Monday, June 16, 2008

What Obama Didn't Say on Father's Day

By Joe Sims
In a widely acclaimed speech yesterday at an African American church on Chicago's South side to commemorate Father's Day, Barak Obama gave a presentation that while acknowledging the racial challenges of the past, gave great weight to the themes of personal responsibility and moral uplift confronting African American men. The central theme that resonated through the presentation was "stop making excuses" for your own failings to be fathers.

Lamenting the growth in single parent households, the number of which in the Illinois Senator opinion has doubled in recent years, Obama called for greater moral fortitude to reverse the erosion of the Black family.

"Yes we need more jobs and job training and more opportunity in our community," he thundered from the pulpit, "we know all that." "But the change we need is not just going to come from government... it's going to come from us," he continued to applause. Obama lambasted absentee fathers and men who "act like boys." "Responsibility just doesn't end at conception," he said, going on to pan "any fool can make a baby." A little bit over the top there, in this writer's opinion.

"We can't just write these problems off to past injustices," he claimed while scolding, "Some of it has to do with a tragic history, but we can't keep using that as an excuse."

Obama who obviously had a strong personal motivation for the Father's Day address as his own dad was absent during his "wonder bread years," seemed to speak openly and honestly about his own personal feelings, while also keeping in mind constituencies he hopes to win in the general election. Apparently he hopes to assuage certain fears that he is captive to "special" interests and that by standing above the fray and "telling it like it is," he will appear presidential.

But is that really how it is? Is the central problem in the Black community the lack of responsible Black fathers? I grew up in a Black community on Youngstown Ohio's south side. On West Marion ave, dozens of African American families raised their families on paychecks earned laboring in the town's steel, electric, and auto factories. In ninety nine percent of them dad was there. I remember, Mr. Goler, Mr. Thomas, Mr. Tinslee, Mr. Kilbron, Mr. Mosley, Mr. Lewis, Mr. Wilson, Mr. Bell, Mr. Sanki and of course, my dad, Mr. Sims. Sure, there were some families headed by single mothers, but they were the exception not the rule. Today however, on Marion ave., that same constellation of families no longer obtains. What happened?

Anyone who is honest knows the answer. And you don't have to look far to find it: The economy collapsed with the mass closing of factories in the early 1970's. Youngstown's African American families collapsed along with it.

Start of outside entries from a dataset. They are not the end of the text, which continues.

(* ===== verification/Workers.v ===== *)
(** * Worker pools ([startWorkers], [shutdown] of [pkg/pager/pager.go], [startBmWorkers],
    [shutdownWorkers] of [pkg/buffermanager/shard.go])

    Both packages hand jobs to a fixed number of goroutines over a buffered channel.
    A pool is the channel (its content, its capacity and whether it is closed), the
    goroutines that range over it, and the jobs done so far; callers and workers
    interleave ([pool_run]).  A job is performed on a shared state in one step, and
    may never end ([None]), which keeps its worker for ever. *)

From S2P Require Import Prelude Keys Files Helpers Disk FreeList Page Pager.
Local Open Scope Z_scope.

Section Pool.
Context {J St : Type} (perform : J -> St -> option St).

(** A goroutine of the pool: waiting at the channel, with a job, or returned. *)
Inductive worker := WIdle | WBusy (j : J) | WDone.

(** [jobQ] is nil for [None]; the wait group counts the workers that have not returned. *)
Record workerpool := mkWorkers {
  jobQ : option (list J); w_cap : nat; w_closed : bool; w_pool : list worker; w_done : list J }.

Definition set_jobQ (q : option (list J)) (w : workerpool) : workerpool := mkWorkers q (w_cap w) (w_closed w) (w_pool w) (w_done w).
Definition set_closed (b : bool) (w : workerpool) : workerpool := mkWorkers (jobQ w) (w_cap w) b (w_pool w) (w_done w).
Definition set_worker (i : nat) (x : worker) (w : workerpool) : workerpool := mkWorkers (jobQ w) (w_cap w) (w_closed w) (<[i := x]> (w_pool w)) (w_done w).
Definition add_done (j : J) (w : workerpool) : workerpool := mkWorkers (jobQ w) (w_cap w) (w_closed w) (w_pool w) (w_done w ++ [j]).

(** [make(chan, n)], and a pool without goroutines. *)
Definition new_workers (n : nat) : workerpool := mkWorkers (Some []) n false [] [].
Definition spawn (n : nat) (w : workerpool) : workerpool := mkWorkers (jobQ w) (w_cap w) (w_closed w) (w_pool w ++ replicate n WIdle) (w_done w).

Definition startWorkers (poolsize : Z) (w : workerpool) : outcome workerpool :=
  match jobQ w with
  | None => Err (mkError PagerError "job queue not initialized")
  | Some _ =>
      if poolsize =? 0 then Err (mkError PagerError "Invalid worker poolsize. Atleast one worker required.")
      else if poolsize >? MAX_WORKERS then Err (mkError PagerError "Worker pool size cannot go above 5500")
      else Val (spawn (Z.to_nat poolsize) w)
  end.

Definition startBmWorkers (poolSize : Z) (w : workerpool) : outcome workerpool :=
  match jobQ w with
  | None => Err (mkError BufferManagerError "buffer manager job queue not initialized")
  | Some _ =>
      if poolSize =? 0 then Err (mkError BufferManagerError "Invalid pool size")
      else Val (spawn (Z.to_nat poolSize) w)
  end.

(** [queue <- job]: a full buffer and a nil channel block, a closed channel panics. *)
Definition send_job (j : J) : M workerpool unit := fun w =>
  match jobQ w with
  | None => (Blocked, w)
  | Some q =>
      if w_closed w then (Panic "send on closed channel", w)
      else if (length q <? w_cap w)%nat then (Val tt, set_jobQ (Some (q ++ [j])) w)
      else (Blocked, w)
  end.

(** [close(queue)], for a channel that is not nil. *)
Definition close_queue : M workerpool unit := fun w =>
  match jobQ w with
  | None => (Val tt, w)
  | Some _ => if w_closed w then (Panic "close of closed channel", w) else (Val tt, set_closed true w)
  end.

Definition is_done (x : worker) : bool := match x with WDone => true | _ => false end.
Definition all_done (w : workerpool) : bool := forallb is_done (w_pool w).

(** The next step of goroutine [i] of the pool, if it has one: [for j := range queue]
    takes a job, or ends when the channel is closed and empty. *)
Definition worker_step (i : nat) (c : workerpool * St) : option (workerpool * St) :=
  let '(w, st) := c in
  match w_pool w !! i with
  | Some WIdle =>
      match jobQ w with
      | Some (j :: q) => Some (set_worker i (WBusy j) (set_jobQ (Some q) w), st)
      | Some [] => if w_closed w then Some (set_worker i WDone w, st) else None
      | None => None
      end
  | Some (WBusy j) => (fun st' => (set_worker i WIdle (add_done j w), st')) <$> perform j st
  | _ => None
  end.

(** One turn of each of the [n] workers from [i] on. *)
Fixpoint turns (n i : nat) (c : workerpool * St) : workerpool * St :=
  match n with
  | O => c
  | S n' => turns n' (S i) (default c (worker_step i c))
  end.

Definition weight (x : worker) : nat := match x with WIdle => 1 | WBusy _ => 2 | WDone => 0 end.
Definition queued (w : workerpool) : list J := default [] (jobQ w).
(** What is left to do: a bound on the steps of the workers once the channel is closed. *)
Definition work (w : workerpool) : nat := (2 * length (queued w) + sum_list_with weight (w_pool w))%nat.

(** [wg.Wait()]: the workers take turns until all have returned. *)
Fixpoint wait_rounds (n : nat) (c : workerpool * St) : outcome unit * (workerpool * St) :=
  if all_done c.1 then (Val tt, c)
  else match n with
  | O => (Blocked, c)
  | S n' => wait_rounds n' (turns (length (w_pool c.1)) 0 c)
  end.
Definition wait : M (workerpool * St) unit := fun c => wait_rounds (work c.1) c.

(** [shutdown] of the pager's pool and [shutdownWorkers] of a shard's. *)
Definition shutdown : M (workerpool * St) unit := fun c =>
  match jobQ c.1 with
  | None => (Val tt, c)
  | Some _ =>
      match close_queue c.1 with
      | (Val _, w) => wait (w, c.2)
      | (o, w) => (o, (w, c.2))
      end
  end.

(** Runs of callers and workers, with the jobs accepted. *)
Inductive pool_run (c0 : workerpool * St) : list J -> workerpool * St -> Prop :=
| pr_init : pool_run c0 [] c0
| pr_send js w st j w' : pool_run c0 js (w, st) -> send_job j w = (Val tt, w') -> pool_run c0 (js ++ [j]) (w', st)
| pr_close js w st w' : pool_run c0 js (w, st) -> close_queue w = (Val tt, w') -> pool_run c0 js (w', st)
| pr_work js c i c' : pool_run c0 js c -> worker_step i c = Some c' -> pool_run c0 js c'.

(** [n] steps of the workers alone. *)
Inductive worker_steps : nat -> workerpool * St -> workerpool * St -> Prop :=
| ws_none c : worker_steps 0 c c
| ws_step n i c c' c'' : worker_step i c = Some c' -> worker_steps n c' c'' -> worker_steps (S n) c c''.

(** *** Every job is accounted for *)

Definition busy_job (x : worker) : option J := match x with WBusy j => Some j | _ => None end.

(** A worker returns only when the channel is closed and empty. *)
Record workers_ok (st0 : St) (js : list J) (c : workerpool * St) : Prop := {
  wk_queue : is_Some (jobQ c.1);
  wk_some : w_pool c.1 <> [];
  wk_done : WDone ∈ w_pool c.1 -> w_closed c.1 = true /\ queued c.1 = [];
  wk_account : js ≡ₚ w_done c.1 ++ omap busy_job (w_pool c.1) ++ queued c.1;
  wk_state : foldl (fun o j => st ← o; perform j st) (Some st0) (w_done c.1) = Some c.2 }.

Lemma WDone_insert i x (l : list worker) : x <> WDone -> WDone ∈ <[i := x]> l -> WDone ∈ l.
Proof.
  intros Hx Hin. apply list_elem_of_lookup in Hin as (j & Hj). apply list_lookup_insert_Some in Hj as [(_ & E & _)|[_ Hj]]; [done|].
  apply list_elem_of_lookup. eauto.
Qed.

Lemma omap_take_job i (l : list worker) x y : l !! i = Some x ->
  option_list (busy_job x) ++ omap busy_job (<[i := y]> l) ≡ₚ option_list (busy_job y) ++ omap busy_job l.
Proof.
  intros Hi. destruct (list_elem_of_split_length l i x Hi) as (l1 & l2 & -> & ->).
  rewrite insert_app_r_alt, Nat.sub_diag by lia. cbn. rewrite !omap_app. cbn.
  destruct (busy_job x), (busy_job y); cbn; solve_Permutation.
Qed.

Lemma worker_step_ok st0 js i c c' : workers_ok st0 js c -> worker_step i c = Some c' -> workers_ok st0 js c'.
Proof.
  destruct c as [w st]. intros [[q Hq] Hne Hd Ha Hst] H. cbn [fst snd] in *. cbn [worker_step] in H.
  destruct (w_pool w !! i) as [[|j|]|] eqn:Hi; try done.
  - unfold queued in *. rewrite Hq in H, Hd, Ha. destruct q as [|j q].
    + destruct (w_closed w) eqn:Hc; [|done]. injection H as <-. pose proof (omap_take_job i _ _ WDone Hi) as Hp.
      split; cbn; [by rewrite Hq|by eapply insert_not_nil|unfold queued; cbn; by rewrite Hq| |done].
      unfold queued. cbn. rewrite Hq. cbn in Hp |- *. by rewrite Hp.
    + injection H as <-. pose proof (omap_take_job i _ _ (WBusy j) Hi) as Hp.
      split; cbn; [done|by eapply insert_not_nil| | |done].
      * intros Hin. apply WDone_insert in Hin; [|done]. destruct (Hd Hin) as [_ E]. done.
      * unfold queued. cbn in Hp |- *. rewrite Hp, Ha. cbn. solve_Permutation.
  - destruct (perform j st) as [st'|] eqn:Hp; [|done]. injection H as <-.
    pose proof (omap_take_job i _ _ WIdle Hi) as Hm. cbn in Hm.
    split; cbn; [done|by eapply insert_not_nil| | |].
    + intros Hin. apply WDone_insert in Hin; [|done]. by apply Hd.
    + rewrite Ha, <- Hm. unfold queued. cbn. solve_Permutation.
    + rewrite foldl_app, Hst. cbn. by rewrite Hp.
Qed.

Lemma pool_run_ok w0 st0 js c : workers_ok st0 [] (w0, st0) -> pool_run (w0, st0) js c -> workers_ok st0 js c.
Proof.
  intros H0. induction 1 as [|js w st j w' _ IH H|js w st w' _ IH H|js c i c' _ IH H]; [done| | |by eapply worker_step_ok].
  - destruct IH as [[q Hq] Hne Hd Ha Hst]. cbn [fst snd] in *. unfold send_job in H. rewrite Hq in H.
    destruct (w_closed w) eqn:Hc; [done|]. destruct (_ <? _)%nat; [|done]. injection H as <-. unfold queued in *. rewrite Hq in *.
    split; cbn; [done|done|intros Hin; by destruct (Hd Hin)| |done]. unfold queued. cbn. rewrite Ha. cbn. by rewrite <- !app_assoc.
  - destruct IH as [[q Hq] Hne Hd Ha Hst]. cbn [fst snd] in *. unfold close_queue in H. rewrite Hq in H.
    destruct (w_closed w) eqn:Hc; [done|]. injection H as <-. split; cbn; try done. intros Hin. by destruct (Hd Hin).
Qed.

Lemma spawned_ok n m st0 : (0 < n)%nat -> workers_ok st0 [] (spawn n (new_workers m), st0).
Proof.
  intros Hn. assert (omap busy_job (replicate n WIdle) = []) as E by (clear; by induction n).
  split; cbn; [done|by destruct n; [lia|]|intros Hin; by apply elem_of_replicate in Hin as [? _]| |done]. by rewrite E.
Qed.

(** *** Closing the channel ends the pool *)

Lemma weight_insert i (l : list worker) x y : l !! i = Some x ->
  (sum_list_with weight (<[i := y]> l) + weight x = sum_list_with weight l + weight y)%nat.
Proof.
  intros Hi. destruct (list_elem_of_split_length l i x Hi) as (l1 & l2 & -> & ->).
  rewrite insert_app_r_alt, Nat.sub_diag by lia. cbn. rewrite !sum_list_with_app. cbn. lia.
Qed.

Lemma worker_step_work i c c' : worker_step i c = Some c' -> (work c'.1 < work c.1)%nat /\ w_closed c'.1 = w_closed c.1.
Proof.
  destruct c as [w st]. unfold work, queued. cbn [worker_step fst]. destruct (w_pool w !! i) as [[|j|]|] eqn:Hi; try done.
  - destruct (jobQ w) as [[|j q]|] eqn:Hq; [|intros [= <-]; cbn; rewrite ?Hq; pose proof (weight_insert i _ _ (WBusy j) Hi) as Hw|done].
    + destruct (w_closed w) eqn:Hc; [|done]. intros [= <-]. cbn. rewrite Hq. pose proof (weight_insert i _ _ WDone Hi) as Hw. cbn in Hw |- *. split; [lia|done].
    + cbn in Hw |- *. split; [lia|done].
  - destruct (perform j st); [|done]. intros [= <-]. cbn. pose proof (weight_insert i _ _ WIdle Hi) as Hw. cbn in Hw |- *. split; [lia|done].
Qed.

Lemma worker_steps_work n c c' : worker_steps n c c' -> (n + work c'.1 <= work c.1)%nat /\ w_closed c'.1 = w_closed c.1.
Proof.
  induction 1 as [c|n i c c1 c2 H _ [IH1 IH2]]; [split; [lia|done]|].
  destruct (worker_step_work _ _ _ H) as [H1 H2]. split; [lia|congruence].
Qed.
Lemma two_rounds seg c : clock_ok c -> returns (sweep (capacity c * MAX_LOOP) seg) c (fun r c' =>
  match r with
  | Some v => caught seg v c c' /\ choice_ok seg c v
  | None => c' = c /\ forall i e, bPool c !! i = Some e -> eligible seg e = false
  end).
Proof.
  intros Hc. unfold MAX_LOOP, returns. replace (capacity c * 2)%nat with (capacity c + capacity c)%nat by lia. rewrite sweep_add.
  destruct (sweep_spec seg (capacity c) c Hc) as ([v|] & c1 & H1 & R1); rewrite H1; cbn in R1.
  - exists (Some v), c1. split; [done|]. split; [done|]. destruct R1 as (_ & e & He & Hel & _).
    destruct (sweep_first_round seg (capacity c) c v c1) as (k & e' & _ & _ & He' & Hf); [done..|].
    exists e. split_and!; [done..|]. intros Hr. congruence.
  - pose proof R1 as ((Hc1 & Hcap & Hres) & Hh & Hp & _). pose proof (swept_round seg c c1 Hc R1) as Hall.
    rewrite <- Hcap. destruct (sweep_spec seg (capacity c1) c1 Hc1) as ([v|] & c2 & H2 & R2); cbn in R2; rewrite H2.
    + exists (Some v), c2. split; [done|]. assert (caught seg v c c2) as Hv by (by eapply caught_before).
      split; [done|]. destruct Hv as (_ & e & He & Hel & _). exists e. split_and!; [done..|]. intros _ i e' Hi He'. by apply (Hall i e').
    + exists None, c2. split; [done|]. pose proof (swept_round seg c1 c2 Hc1 R2) as Hall2.
      assert (Hno : forall i e, bPool c !! i = Some e -> eligible seg e = false).
      { intros i e He. destruct (eligible seg e) eqn:Hel; [|done]. exfalso. destruct (Hall i e He Hel) as [_ He1].
        destruct (Hall2 i (tick seg e) He1) as [Hf _]; [by rewrite eligible_tick|]. by rewrite tick_ref in Hf. }
      split; [|done]. pose proof (sweep_none seg c c1 _ Hc Hno R1) as E1.
      pose proof (sweep_none seg c1 c2 _ Hc1 ltac:(rewrite E1; exact Hno) R2) as E2.
      rewrite E2, Hcap, E1. unfold hand. cbn [Head set_Head capacity]. rewrite Nat.Div0.add_mod_idemp_l.
      destruct Hc as [_ Hhd]. replace (Head c + capacity c + capacity c)%nat with (Head c + 2 * capacity c)%nat by lia.
      rewrite Nat.Div0.mod_add, Nat.mod_small by done. by destruct c.
Qed.

Lemma evict_spec seg c : clock_ok c -> returns (EvictWithoutClearing seg) c (fun r c' =>
  match r with
  | Some v => caught seg v c c' /\ choice_ok seg c v
  | None => c' = c /\ forall i e, bPool c !! i = Some e -> eligible seg e = false
  end).
Proof.
  intros Hc. unfold EvictWithoutClearing, MAX_RETRIES. cbn [evict_tries].
  go_step. go_step. go_step. go_call two_rounds; [|done]. intros [v|] c1.
  - intros H. by go_step.
  - intros [-> Hno]. go_step. go_step. go_step. go_call two_rounds; [|done]. intros [v|] c2; [intros H; by go_step|].
    intros [-> _]. by go_step.
Qed.

(** C20: a sweep of a well-formed clock returns.  The entry it takes is not
    reserved, pinned or marked and is of the requested segment; it leaves pinned
    and marked for eviction, and it had been referenced only if all such entries
    had been.  Other entries change at most by losing their reference bit.  The
    sweep returns nothing exactly when there is no such entry, and then the clock
    is as it was. *)
Theorem evict_second_chance seg c : clock_ok c ->
  returns (EvictWithoutClearing seg) c (fun r c' => clock_ok c' /\
    match r with
    | None => c' = c /\ forall i e, bPool c !! i = Some e -> eligible seg e = false
    | Some v => exists e, bPool c !! v = Some e /\ eligible seg e = true /\ bPool c' !! v = Some (victim e) /\
        (ref e = true -> forall i e', bPool c !! i = Some e' -> eligible seg e' = true -> ref e' = true) /\
        forall i, i <> v -> bPool c' !! i = bPool c !! i \/ bPool c' !! i = tick seg <$> bPool c !! i
    end).
Proof.
  intros Hc. go_call evict_spec; [|done]. intros [v|] c'.
  - intros (((Hc' & _) & e & He & Hel & Hv & Ho) & e' & He' & _ & Hch). simplify_eq. split; [done|].
    exists e. by split_and!.
  - by intros [-> Hno].
Qed.

(** ** Pins *)

Inductive entry_op :=
| EReference | EUnref | ERefIfOccupied | ERefIfNotReferenced | EMarkOccupied | EMarkForEviction | EUnMarkForEviction
| EUpdateSegment (s : SegmentType) | EUpdateSegmentCAS (old s : SegmentType) | EResetEntry | EClearEntry | ESetData (dirty : bool)
| EFrame (g : Frame -> Frame).
Lemma promote_settles p en e : wt_ok p -> bPool (clock_of p) !! en = Some e ->
  settles (promoteToProtected en) p (fun _ p' => wt_ok p' /\ same_frames p p' /\ promoted p p') (fun p' => p' = p).
Proof.
  intros Hok He. pose proof Hok as [Hp (Hw & Hpb & Hpt & Bw & Bpb & Bpt) _ _ _].
  rewrite <- (set_clock_id p) at 1. unfold promoteToProtected.
  apply (en_get en segtype) with (e := e); [done|]. case_bool_decide as Hseg; cbn [negb].
  2:{ rewrite set_clock_id. split; [done|]. split; [done|apply promoted_refl]. }
  apply gets_step. cbn [p_w set_clock protectedCount protectedCapacity].
  pose proof (fsc_lookup _ en e He) as Hfs. rewrite Hseg in Hfs. fold (fs p) in Hfs.
  pose proof (scnt_pos probationSegment (fs p) en _ Hfs eq_refl) as Hpos.
  pose proof (scnt_nonneg windowSegment (fs p)). pose proof (scnt_nonneg protectedSegment (fs p)).
  destruct (Z.ltb_spec (protectedCount (p_w p)) (protectedCapacity (p_w p))).
  - eapply en_step; [exact He|by apply CAS_eq|]. cbn [negb].
    eapply counts_step; [apply count_u64; lia..|]. apply gets_step. cbn [p_w set_clock set_counts probationCount probationCapacity].
    rewrite Z.gtb_ltb, (proj2 (Z.ltb_ge _ _)) by lia. apply settles_returns, returns_ret.
    set (p' := set_clock _ _). assert (wt_ok p' /\ same_frames p p') as [Ho Hs].
    { apply (wt_ok_moved p) with (i := en) (f := entry e) (s := probationSegment) (s' := protectedSegment); [done|exact Hfs| |rewrite fsc_put; done|in_segs; lia..|lia|lia|lia].
      apply pool_ok_put; [done|]. exact (pool_ok_pins _ _ _ Hp He). }
    split; [done|]. split; [done|]. split_and!; try done.
    + eapply calm_put; [intros; apply calm_refl|exact He|done].
    + intros j. change (fs p') with (fsc (put_entry en (set_seg protectedSegment e) (clock_of p))). rewrite fsc_put. by eapply free_moved.
    + intros j x _ Hx. destruct (decide (j = en)) as [->|Hj].
      * rewrite He in Hx. injection Hx as <-. eexists. split; [by eapply put_entry_eq|done].
      * exists x. split; [|done]. change (bPool (put_entry en (set_seg protectedSegment e) (clock_of p)) !! j = Some x). by rewrite put_entry_ne.
  - apply evict_step; [done| |].
    + intros _. unfold settles. cbn. by rewrite set_clock_id.
    + intros v e1 c1 Hel Htk. pose proof Htk as [Hv Hsv Hv1 Hpin Hc1 Hf1 _ _]. destruct (Nat.eqb_spec v en) as [->|Hne]; [congruence|].
      destruct (fsc_entry c1 en (entry e) probationSegment) as (x & Hx & Hxe & Hxs); [by rewrite Hf1|].
      eapply en_step; [exact Hv1|by apply CAS_eq|]. eapply en_step; [rewrite put_entry_ne by done; exact Hx|by apply CAS_eq|].
      eapply en_step; [rewrite put_entry_ne by done; by eapply put_entry_eq|reflexivity|].
      eapply en_last; [rewrite put_entry_ne by done; by eapply put_entry_eq|by apply unref_last|].
      set (c2 := put_entry v _ _).
      assert (fsc c2 = <[en := (entry e, protectedSegment)]> (<[v := (entry e1, probationSegment)]> (fs p))) as Hf2.
      { unfold c2. rewrite !fsc_put, Hf1. cbn. rewrite Hxe.
        rewrite (list_insert_insert_ne _ v en) by done. by rewrite !list_insert_insert_eq. }
      assert (Hfv : fs p !! v = Some (entry e1, protectedSegment)) by (rewrite <- Hsv; by apply fsc_lookup).
      assert (Hfs2 : <[v := (entry e1, probationSegment)]> (fs p) !! en = Some (entry e, probationSegment))
        by (by rewrite list_lookup_insert_ne).
      split; [split; [| | |apply Hok|apply Hok]|split; [|split_and!; try done]].
      * unfold c2. repeat apply pool_ok_put; try done; try (by apply unpinned_ok);
          [exact (pool_ok_pins _ _ _ Hc1 Hv1)|exact (pool_ok_pins _ _ _ Hc1 Hx)].
      * change (fs (set_clock c2 p)) with (fsc c2). rewrite Hf2. unfold counts_ok. cbn.
        rewrite !(scnt_insert _ _ _ _ _ Hfs2), !(scnt_insert _ _ _ _ _ Hfv). in_segs. lia.
      * change (fs (set_clock c2 p)) with (fsc c2). rewrite Hf2. eapply frames_moved; [exact Hfs2|]. eapply frames_moved; [exact Hfv|apply Hok].
      * unfold same_frames. change (fs (set_clock c2 p)) with (fsc c2). rewrite Hf2.
        rewrite (moved_frames _ _ _ _ _ Hfs2). by rewrite (moved_frames _ _ _ _ _ Hfv).
      * change (calm (clock_of p) c2). unfold c2. destruct (tk_other _ _ _ _ _ Htk en x ltac:(done) Hx) as (x0 & Hx0 & _ & Hm & Ho & Hr & _).
        rewrite (put_entry_comm v en) by done. rewrite !put_entry_twice.
        eapply calm_put2; [|exact Hx0|by unfold calm_entry; cbn; rewrite Hm, Ho, Hr|exact Hv|done|done].
        intros k _ Hk. by eapply calm_at_taken.
      * intros j. change (fs (set_clock c2 p)) with (fsc c2). rewrite Hf2. rewrite (free_moved _ en _ _ _ j Hfs2) by done.
        by eapply free_moved.
      * change (pins_kept (clock_of p) c2). unfold c2. rewrite (put_entry_comm v en) by done. rewrite !put_entry_twice.
        intros j y Hacc Hy. pose proof (tk_pinned _ _ _ _ _ Htk j y Hacc Hy) as Hy1. destruct (decide (j = en)) as [->|Hj].
        { rewrite Hx in Hy1. injection Hy1 as ->. eexists. split; [eapply put_entry_eq; by rewrite put_entry_ne|done]. }
        assert (j <> v) as Hjv. { intros ->. rewrite Hv in Hy. injection Hy as ->. unfold eligible in Hel. rewrite Hacc, andb_false_r in Hel. done. }
        exists y. by rewrite !put_entry_ne.
Qed.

God, moral fortitude, personal responsibility etc had nothing to do with it. Corporate profits did. How are you going to be a man if you don't have a job? And herein lies the dilemma. Young Black men are told time and again, "Be a Man, Be a Man," and yet the means of "manhood" are placed largely beyond their reach. As a result, my nephews and nieces have grown up in a community where three generations have never worked. Listen to what my nephew recently said to me, "Get a job? That's not for people like me."

And added to this is sad fact that with the cost of living in today's service economy you cannot raise a family microwaving burgers at McDonald's.

Over a decade after the Million Man March, ending "Welfare as we know it," Bill Clinton' chastising Black people for acting with "reckless abandonment speech" and Bill Cosby's more recent campaign with similar themes, Mr. Obama knows better than this. At the heart of the crisis in the black, brown, and white working-class communities of today lies lack of decent paying union jobs that would afford a standard of living adequate to raise a family. That is what is different from 20 or 30 years ago! Try ending the export of jobs abroad and invest a home Mr. Obama. Tell black fathers and mothers, you will stand with them for a new manufacturing and industrial policy. That would be a Father's Day message all would hear.

3 comments:

Harold said...

This "personal responsibility" nonsense is a page out of the Republican playbook - the right has been using the same garbage for years to take the focus off of the government massive attack on the working class. The sad thing about it is that the working class buys it, and preaches it to those that try to tell them that they are victims of the governments corporate tendencies. Joe Bageant talks about why this is in his book Deer Hunting with Jesus, which, if anyone is interested, is an outstanding contribution to working class literature.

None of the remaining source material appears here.